ASSIGNMENT:
Starting at the first line, copy the data below through to the end, exactly.

DATA TO USE:

(* ===== verification/TwinTemporal.v ===== *)
(** * Temporal histories of Digital Twin properties

    [digitaltwin/postgres_temporal_reader.go]: one statement reads the bounded
    observations, or their buckets, together with a summary of the whole
    window; the summary decides whether the window is of one type and one unit.
    The error texts, which nothing reads, are kept without their arguments. *)

From stdpp Require Import sorting.
From S2P Require Import Prelude GoStrings GoTime GoFloat GoJson Decode Identity Urn Uuid Telemetry.
From S2P Require Import Txn Store Persist HistoryQuery HistoryStore History HistoryRepo TwinModel TwinStore TwinReader TwinService.
#[local] Open Scope Z_scope.

(** [MIN] of a text column in the collation of the database. *)
Class TextMin := sql_min_text : list string -> option string.

(** The documented [MIN]: NULL without a row, else one of the values. *)
Class TextMinLaw `{TextMin} :=
  sql_min_text_spec l : match sql_min_text l with None => l = [] | Some m => m ∈ l end.

(** [x IS NOT NULL] *)
Definition present {A} (o : option A) : bool := match o with Some _ => true | None => false end.

(** ** Observations *)

Definition maxExactInterval : Z := 2 ^ 53.

Definition isInvalidSampleInterval (val : float64) : bool :=
  IsNaN val || IsInf val || SFleb val (f64_of_int 0) || SFltb (f64_of_int maxExactInterval) val
  || negb (SFeqb val (Trunc val)).

(** The same condition in the statement; PostgreSQL sorts NaN above every number
    and lets it equal itself. *)
Definition invalid_interval (val : float64) : bool :=
  SFleb val (f64_of_int 0) || (IsNaN val || SFltb (f64_of_int maxExactInterval) val)
  || negb (IsNaN val || SFeqb val (Trunc val)).

Record TemporalWindowSummary := mkWindowSummary {
  TotalCount : Z;
  NumberCount : Z;
  TextCount : Z;
  BooleanCount : Z;
  InvalidTypeCount : Z;
  InvalidIntervalCount : Z;
  UnknownUnitCount : Z;
  MalformedUnitCount : Z;
  DistinctUnitCount : Z;
  MinUnit : option string;
}.

Record TemporalClassification := mkClassification {
  tc_ValueType : string;
  tc_Unit : option string;
  tc_IsHomogeneous : bool;
  tc_TotalCount : Z;
}.

Definition unexpected (text : string) : herror := HText ("unexpected digital twin error: " +:+ text) (HTwin ErrUnexpected).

SOLUTION:
(* ===== verification/TwinTemporal.v ===== *)
(** * Temporal histories of Digital Twin properties

    [digitaltwin/postgres_temporal_reader.go]: one statement reads the bounded
    observations, or their buckets, together with a summary of the whole
    window; the summary decides whether the window is of one type and one unit.
    The error texts, which nothing reads, are kept without their arguments. *)

From stdpp Require Import sorting.
From S2P Require Import Prelude GoStrings GoTime GoFloat GoJson Decode Identity Urn Uuid Telemetry.
From S2P Require Import Txn Store Persist HistoryQuery HistoryStore History HistoryRepo TwinModel TwinStore TwinReader TwinService.
#[local] Open Scope Z_scope.

(** [MIN] of a text column in the collation of the database. *)
Class TextMin := sql_min_text : list string -> option string.

(** The documented [MIN]: NULL without a row, else one of the values. *)
Class TextMinLaw `{TextMin} :=
  sql_min_text_spec l : match sql_min_text l with None => l = [] | Some m => m ∈ l end.

(** [x IS NOT NULL] *)
Definition present {A} (o : option A) : bool := match o with Some _ => true | None => false end.

(** ** Observations *)

Definition maxExactInterval : Z := 2 ^ 53.

Definition isInvalidSampleInterval (val : float64) : bool :=
  IsNaN val || IsInf val || SFleb val (f64_of_int 0) || SFltb (f64_of_int maxExactInterval) val
  || negb (SFeqb val (Trunc val)).

(** The same condition in the statement; PostgreSQL sorts NaN above every number
    and lets it equal itself. *)
Definition invalid_interval (val : float64) : bool :=
  SFleb val (f64_of_int 0) || (IsNaN val || SFltb (f64_of_int maxExactInterval) val)
  || negb (IsNaN val || SFeqb val (Trunc val)).

Record TemporalWindowSummary := mkWindowSummary {
  TotalCount : Z;
  NumberCount : Z;
  TextCount : Z;
  BooleanCount : Z;
  InvalidTypeCount : Z;
  InvalidIntervalCount : Z;
  UnknownUnitCount : Z;
  MalformedUnitCount : Z;
  DistinctUnitCount : Z;
  MinUnit : option string;
}.

Record TemporalClassification := mkClassification {
  tc_ValueType : string;
  tc_Unit : option string;
  tc_IsHomogeneous : bool;
  tc_TotalCount : Z;
}.

Definition unexpected (text : string) : herror := HText ("unexpected digital twin error: " +:+ text) (HTwin ErrUnexpected).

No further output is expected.